Di zaman modern dan post-modern, bila kita hendak membayangkan kembali kesenian sebagai bagian dari keniscayaan hidup itu, maka tak cukup hanya bila dihidupi oleh sikap romantis-utopis tentang kehidupan seni tradisi masa lalu yang sering dicitrakan unik, menarik, klasik, eksotik, indah, alamiah dan tak pernah berubah.Mengacu konteks itu, seni mestilah mengalami transmutasi visi dan persepsi dalam mengikuti arus zaman.
Seni tradisi yang membiarkan dirinya untuk tetap bertahan dalam bentuk semula dan apa adanya, barangkali dihipotesiskan akan segera terpinggirkan.

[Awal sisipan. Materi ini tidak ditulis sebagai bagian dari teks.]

(* ===== verification/TrimRun.v ===== *)
(** * A whole trim

    Putting the steps together: whatever the environment answers and wherever a trim stops, except at
    the fail point between the anchor and the registration of its table, every object keeps its
    contents; and when the trim succeeds, the packed objects' old slots are free. *)

From S2P Require Import Prelude Machine Loop Float Device Layout IndexScan PackedTable Interval.
From S2P Require Import Replay DirectIO DeviceState DeviceInv DeviceOps DiskStore Fragmentation Chd Config.
From S2P Require Import Compact CompactRun Backup Trim TrimIndex TrimWrite TrimStore TrimPack TrimCompact.
From S2P Require Import TrimCollect.
From Stdlib Require Import Strings.Byte.

(** A live plain object is stored directly. *)
Definition direct (s : DeviceState) (gs : list group) : Prop :=
  ∀ f sz, GPlain f sz ∈ live gs → confirmed s !! f = Some (plain_ref f sz).

Lemma live_snoc gs g : live (gs ++ [g]) = live_step (live gs) g.
Proof. unfold live. by rewrite foldl_snoc. Qed.

(** ** The container *)

(** Where the objects of a batch are in the container. *)
Record entry_ok_for (s : DeviceState) (cs : list trimCandidate) (lc : list byte) (e : containerEntry) : Prop := {
  eo_range : 0 ≤ ce_offset e ∧ 0 < ce_size e ∧ ce_offset e + ce_size e ≤ Z.of_nat (length lc);
  eo_bytes : contents s (ce_fid e) = Some (take (Z.to_nat (ce_size e)) (drop (Z.to_nat (ce_offset e)) lc));
  eo_cand : ∃ c, c ∈ cs ∧ ce_fid e = tc_fid c ∧ ce_size e = tc_size c
}.

Definition packs (s : DeviceState) (cs : list trimCandidate) (lc : list byte) (es : list containerEntry) : Prop :=
  ce_fid <$> es = tc_fid <$> cs ∧ Forall (entry_ok_for s cs lc) es.

Lemma entry_ok_app s cs lc x e : entry_ok_for s cs lc e → entry_ok_for s cs (lc ++ x) e.
Proof.
  intros [(H1 & H2 & H3) Hb Hc]. split; [rewrite length_app; lia| |done].
  rewrite Hb. f_equal. rewrite drop_app_le by lia. rewrite take_app_le; [done|]. rewrite length_drop. lia.
Qed.

(** What a candidate holds. *)
Definition stored (s : DeviceState) (c : trimCandidate) : Prop :=
  ∃ l, contents s (tc_fid c) = Some l ∧ Z.of_nat (length l) = tc_size c ∧ 0 < tc_size c.

Lemma build_container_ok s gs cs : ∀ tmp pre,
  ready s gs → Forall (stored s) cs → holds tmp pre → Z.of_nat (length pre) + total cs < 2 ^ 64 →
  ∃ es tmp' body, build_container cs (Z.of_nat (length pre)) (s, tmp) = (Ok es, (s, tmp')) ∧
    holds tmp' (pre ++ body) ∧ Z.of_nat (length body) = total cs ∧ packs s cs (pre ++ body) es.
Proof.
  induction cs as [|c cs IH]; intros tmp pre Hr Hcs Hh Hlen.
  { exists [], tmp, []. rewrite app_nil_r. split_and!; done. }
  apply Forall_cons in Hcs as [(l & Hl & Hsz & Hpos) Hcs]. cbn [build_container].
  destruct (confirmed s !! tc_fid c) as [ref|] eqn:Er; [|unfold contents in Hl; by rewrite Er in Hl].
  destruct (read_logical s (tc_fid c) ref l (rd_inv _ _ Hr) (rd_err _ _ Hr) (rd_faults _ _ Hr) Er Hl) as [Hrd Hrs].
  unfold mbind at 1, M_bind at 1, mwrap at 1, on_dev at 1. rewrite Hrd. cbn [wrap_err].
  destruct (holds_append tmp pre l (Z.of_nat (length pre)) Hh ltac:(symmetry; apply Hh)) as (tmp1 & Hw & Hh1).
  unfold mbind at 1, M_bind at 1, on_tmp at 1. rewrite Hw.
  assert (H0 : 0 ≤ total cs).
  { clear -Hcs. induction Hcs as [|c' l' (? & _ & _ & H') _ IHl]; [done|]. cbn. fold (total l'). lia. }
  change (total (c :: cs)) with (tc_size c + total cs) in *.
  assert (Ho : u64 (Z.of_nat (length pre) + r_size ref) = Z.of_nat (length (pre ++ l)))
    by (rewrite length_app, Hrs; rewrite u64_small; lia).
  rewrite Ho. destruct (IH tmp1 (pre ++ l) Hr Hcs Hh1) as (es & tmp2 & body & Hb & Hh2 & Hlb & Hf & Hes);
    [rewrite length_app; lia|].
  unfold mbind at 1, M_bind at 1. rewrite Hb. rewrite <- app_assoc in *.
  eexists _, tmp2, (l ++ body). split; [reflexivity|]. split; [done|]. split; [rewrite length_app; lia|]. split.
  { cbn [fmap list_fmap ce_fid]. by rewrite Hf. }
  constructor.
  - split; cbn [ce_fid ce_offset ce_size]; [rewrite !length_app; lia| |exists c; split_and!; [by left|done|lia]].
    rewrite Hl, Nat2Z.id, drop_app_length. f_equal. symmetry. apply take_app_length'. lia.
  - eapply Forall_impl; [exact Hes|]. intros e [H1 H2 (c' & Hc' & H3)]. split; [done|done|].
    exists c'. split; [by right|done].
Qed.

(** ** The table *)
Lemma added_lookup s gs fid l s' k ref :
  added s gs fid l s' → confirmed s' !! k = Some ref →
  (k = fid ∧ ref = plain_ref fid (Z.of_nat (length l))) ∨ (k ≠ fid ∧ confirmed s !! k = Some ref).
Proof. intros Ha. rewrite (ad_confirmed _ _ _ _ _ Ha). intros [[<- <-]|[? ?]]%lookup_insert_Some; auto. Qed.

Lemma added_ne s gs fid l s' k : added s gs fid l s' → is_Some (confirmed s !! k) → k ≠ fid.
Proof. intros Ha [r Hr] ->. pose proof (ad_new _ _ _ _ _ Ha). congruence. Qed.

Lemma added_keeps s gs fid l s' k : added s gs fid l s' → is_Some (confirmed s !! k) →
  confirmed s' !! k = confirmed s !! k ∧ contents s' k = contents s k.
Proof.
  intros Ha Hk. pose proof (added_ne _ _ _ _ _ k Ha Hk) as Hne. split.
  - rewrite (ad_confirmed _ _ _ _ _ Ha). by apply lookup_insert_ne.
  - by apply (ad_others _ _ _ _ _ Ha).
Qed.

Lemma contents_is_confirmed s k l : contents s k = Some l → is_Some (confirmed s !! k).
Proof. unfold contents. intros (r & Hr & _)%fmap_Some. by exists r. Qed.

Lemma table_fids_plain gs f sz : table_fids (gs ++ [GPlain f sz]) = table_fids gs.
Proof. unfold table_fids. rewrite omap_app. cbn. by rewrite app_nil_r. Qed.
Lemma tomb_fids_plain gs f sz : tomb_fids (gs ++ [GPlain f sz]) = tomb_fids gs.
Proof. unfold tomb_fids. rewrite omap_app. cbn. by rewrite app_nil_r. Qed.
Lemma pair_fids_plain gs f sz : pair_fids (gs ++ [GPlain f sz]) = pair_fids gs.
Proof. unfold pair_fids. rewrite bind_app. cbn. by rewrite app_nil_r. Qed.

Lemma disk_id_range s : Inv s → is_u64 (diskID s).
Proof. intros Hi. destruct (i_header _ Hi) as (_ & _ & <-). apply (le_val_range (bytes_at _ 8 8)). Qed.

Section table.
Context (s s1 s2 : DeviceState) (gs : list group) (cs : list trimCandidate) (es : list containerEntry).
Context (cf t n : Z) (lc : list byte).
Let hd := mkTableHeader (diskID s) cf (Z.of_nat (length lc)) (Z.of_nat (length es)) n.
Let blob := encodePackedTable hd (table_entries es).
Let gs1 := gs ++ [GPlain cf (Z.of_nat (length lc))].
Let gs2 := gs1 ++ [GPlain t (Z.of_nat (length blob))].
Context (Hr : ready s gs) (Hcs : Forall (candidate_ok s gs) cs) (Hpk : packs s cs lc es).
Context (H1 : added s gs cf lc s1) (H2 : added s1 gs1 t blob s2).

Postulat Zaelani tadi memang masih berupa asumsi. Tapi, melihat perkembangan polemik wacana di luaran, saya mengakui bahwa fenomena yang terjadi dalam dunia seni kita memang menyajikan pokok pikiran yang kurang lebih demikian. Jauh-jauh hari, seusai Pekan Wayang Indonesia di Jakarta (1981), Umar Kayam menengarai bahwa format seni pertunjukan tradisional harus berubah, karena zaman memang menghendaki perubahan.

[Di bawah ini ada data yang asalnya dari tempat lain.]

Lemma replay_all_keep l st st' f :
  foldM (replay_entry d) st l = Ok st' → (∀ x, x ∈ l → IsTombstone x = true → FID x ≠ f) →
  is_Some (rs_refs st !! f) → is_Some (rs_refs st' !! f).
Proof.
  intros H Ht Hf. revert H. apply (foldM_invariant (λ st, is_Some (rs_refs st !! f))); [done|].
  intros x y z Hx Hy Hz. eapply replay_keeps; [exact Hz| |done]. by apply Ht.
Qed.

(** An object's own entry registers it, and is refused when it is registered already. *)
Lemma replay_registers st fid size st' :
  is_u64 fid → 0 < size < IndexPackedSentinel → replay_entry d st (mkEntry fid size 0) = Ok st' →
  is_Some (rs_refs st' !! fid).
Proof.
  intros Hf Hs H. destruct (rs_pendingPacked st) eqn:Ep.
  - unfold replay_entry in H. rewrite Ep in H. destruct (_ || _); [done|].
    apply res_bind_Ok in H as (iv & _ & H). injection H as <-. cbn. by rewrite lookup_insert_eq.
  - rewrite replay_plain in H by done. case_bool_decide; [done|].
    apply res_bind_Ok in H as (iv & _ & H). destruct (rs_alias st); [destruct (_ || _); [done|]|];
      injection H as <-; cbn;
      rewrite ?lookup_insert_is_Some'; auto.
Qed.

Lemma replay_not_pending st x st' :
  replay_entry d st x = Ok st' → IsPackedAnchor x = false → rs_pendingPacked st' = None.
Proof.
  intros H Hx. unfold replay_entry in H. rewrite Hx in H. destruct (rs_pendingPacked st).
  { destruct (_ || _); [done|]. apply res_bind_Ok in H as (iv & _ & H). by injection H as <-. }
  destruct (IsJumpIndicator x).
  { destruct (_ || _); [done|]. case_bool_decide; [done|by injection H as <-]. }
  destruct (IsTombstone x); [by injection H as <-|].
  destruct (_ || _); [done|]. case_bool_decide; [done|]. apply res_bind_Ok in H as (iv & _ & H).
  destruct (rs_alias st); [destruct (_ || _); [done|]|]; by injection H as <-.
Qed.

(** A log with the entry of an object twice, without a tombstone of it in between and not right after
    an anchor the second time, is refused. *)
Lemma replay_twice l1 l2 y l3 fid size :
  is_u64 fid → 0 < size < IndexPackedSentinel →
  (∀ x, x ∈ l2 ++ [y] → IsTombstone x = true → FID x ≠ fid) → IsPackedAnchor y = false →
  ∃ e, foldM (replay_entry d) rstate0
    (l1 ++ mkEntry fid size 0 :: l2 ++ y :: mkEntry fid size 0 :: l3) = Err e.
Proof.
  intros Hf Hs Ht Hy. destruct (foldM _ _ _) as [st|e] eqn:E; [|by exists e]. exfalso.
  rewrite foldM_app in E. apply res_bind_Ok in E as (st1 & _ & E).
  cbn [foldM] in E. apply res_bind_Ok in E as (st2 & E2 & E).
  apply replay_registers in E2; [|done..]. rewrite foldM_app in E. apply res_bind_Ok in E as (st3 & E3 & E).
  cbn [foldM] in E. apply res_bind_Ok in E as (st4 & E4 & E). apply res_bind_Ok in E as (st5 & E5 & _).
  assert (is_Some (rs_refs st4 !! fid)) as H4.
  { eapply replay_all_keep; [|exact Ht|exact E2]. by rewrite foldM_snoc, E3. }
  rewrite replay_plain in E5 by (done || by eapply replay_not_pending).
  by rewrite bool_decide_eq_true_2 in E5.
Qed.
End replay.

(** The entries of a copy that stopped after the first [n]: the object's is there twice. *)
Lemma torn_log before before' after after' g n :
  length (group_entries g) = 1%nat →
  (length (log_of before') < n)%nat → (n < length (log_of before))%nat →
  (n ≤ length (log_of (before' ++ g :: after')))%nat →
  ∃ l2 y, take n (log_of (before' ++ g :: after')) ++ drop n (log_of (before ++ g :: after)) =
    log_of before' ++ group_entries g ++ l2 ++ y :: group_entries g ++ log_of after ∧
    (∀ x, x ∈ l2 ++ [y] → x ∈ log_of (before' ++ g :: after') ∨ x ∈ log_of before) ∧ JumpCode y = 0.
Proof.
  intros Hg H1 H2 H3. destruct (group_entries g) as [|e [|]] eqn:Eg; try done.
  assert (E : ∀ a b, log_of (a ++ g :: b) = log_of a ++ e :: log_of b).
  { intros a b. unfold log_of. rewrite fmap_app, concat_app. cbn [fmap list_fmap concat]. by rewrite Eg. }
  rewrite !E in *. destruct (exists_last (l := drop n (log_of before))) as (l' & y & Ey).
  { intros Hn%(f_equal length). rewrite length_drop in Hn. cbn in Hn. lia. }
  assert (Hlast : log_of before = (take n (log_of before) ++ l') ++ [y])
    by (rewrite <- app_assoc, <- Ey; by rewrite take_drop).
  exists (take (n - length (log_of before') - 1) (log_of after') ++ l'), y. split; [|split].
  - rewrite take_app_ge by lia. rewrite drop_app_le by lia. rewrite Ey.
    destruct (n - length (log_of before'))%nat as [|m] eqn:Em; [lia|]. cbn [take].
    rewrite Nat.sub_1_r. cbn [Nat.pred]. by rewrite <- !app_assoc.
  - intros x Hx. rewrite !elem_of_app in Hx. destruct Hx as [[Hx|Hx]|Hx].
    + left. apply elem_of_app. right. right. eapply elem_of_submseteq; [exact Hx|].
      apply sublist_submseteq, sublist_take.
    + right. rewrite Hlast, !elem_of_app. auto.
    + right. rewrite Hlast, !elem_of_app. auto.
  - by eapply log_last.
Qed.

Sementara itu, jika kita tarik ke muka, seorang dalang muda pelestari seni tradisi, Ki Enthus susmono secara transparan dan agak jumawa menilai, bahwa pertunjukan wayang yang setia pada pakem dianggap sudah kadaluwarsa. Lagipula, tidak kreatif. Maka, teknisnya mesti diubah. “Yen dalang muda ora melu aku, bakal mati sandhang pangane” (Kalau dalang muda tidak ikut saya, bakal celaka). Seperti itulah.
Mencermati perkembangan yang terjadi; apapun jenis, bentuk dan hakekatnya, seni sekarang merupakan bagian dari pertunjukan (tontonan), identik dengan sarana untuk merebut perhatian khalayak.

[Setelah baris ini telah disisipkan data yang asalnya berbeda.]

Lemma job_step_keeps p lbl p' :
  TrimInv p.1 p.2 → job_step Hash HashString cfg p lbl p' →
  TrimInv p'.1 p'.2 ∧ at_least (foldl apply_label (pool_contents p.1) (option_list lbl)) (pool_contents p'.1).
Proof using HH.
  intros HT Hs. destruct Hs as [p lbl p' Hstep Hq Hnz|s ops i d env failPoint t r st t' Hd Htmp Hfp Hroom Hnf E Hun].
  - pose proof (step_logged p lbl p' HT Hstep Hq) as Hl. pose proof (step_PoolInv _ _ _ (ti_pool _ _ HT) Hstep) as HP.
    split; [by constructor|]. destruct (logged_healthy _ Hl) as [Hh _].
    pose proof (step_contents p lbl p' (ti_pool _ _ HT) Hstep Hh) as Hc. intros k l.
    destruct lbl as [[[fid bs] al]|]; cbn [option_list foldl].
    + destruct Hc as (_ & _ & _ & ->). done.
    + by rewrite Hc.
  - cbn [fst snd option_list foldl] in *. destruct HT as [HP Hl Hnz].
    destruct (trim_grown s _ _ _ _ _ _ _ _ (Hl i d Hd) Htmp Hfp Hroom Hnf E Hun) as [Hg Hst].
    split; [constructor; [by apply PoolInv_grown|exact (logged_insert s i d st Hl Hd Hst)|done]|].
    intros k l. by apply (grown_contents s ops i d st).
Qed.

Lemma jobs_keep p tr p' :
  TrimInv p.1 p.2 → jobs Hash HashString cfg p tr p' →
  TrimInv p'.1 p'.2 ∧ at_least (foldl apply_label (pool_contents p.1) tr) (pool_contents p'.1).
Proof using HH.
  intros HT. induction 1 as [p|p p1 p2 tr Hr IH Hs|p p1 p2 tr x Hr IH Hs]; [split; [done|by intros k l]| |];
    destruct (IH HT) as [H1 Hc1]; destruct (job_step_keeps _ _ _ H1 Hs) as [H2 Hc2]; (split; [done|]);
    cbn [option_list foldl] in Hc2; intros k l Hk.
  - by apply Hc2, Hc1.
  - rewrite foldl_snoc in Hk. apply Hc2. by eapply apply_label_mono.
Qed.
End keep.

Disini, peristiwa budaya bernuansa ritus- keagamaan pun tidak segan-segan lagi dikreasikan sedemikian rupa, agar mendapat tempat di hati masyarakat sebagai hiburan. Setidaknya, setiap pengelola pertunjukan akan mencari kiat sekuat pikiran, menawarkan apa saja, segala kreasi seni yang dimilikinya supaya layak dinikmati publik.
Bahkan, seni tradisi yang tadinya memiliki hakikat sebagai bagian dari sosio-aspirasi, penggerak kesadaran dan ajakan kontemplasi bagi masyarakat pendukungnya dan sebagai sarana dialogis dalam menata ketahanan budaya setempat, menjadi tandus oleh pemikiran yang ditekankan oleh budaya massa (kultur media).
Akibat lain yang kronis: seni tradisi tak mampu lagi menjadi penggugah kesadaran dan ajakan kepada publik pendukungnya, ketika posisi seni telah berubah arah dari hakekat ketahanan-budaya menjadi sekedar pengisi keterhiburan dan pemuas selera masyarakat. Padahal,seyogyanya ia mengemban tanggung jawab besar dan mulia: sebagai agen pewarta kebenaran, keindahan serta keluhuran budi dalam jangka panjang.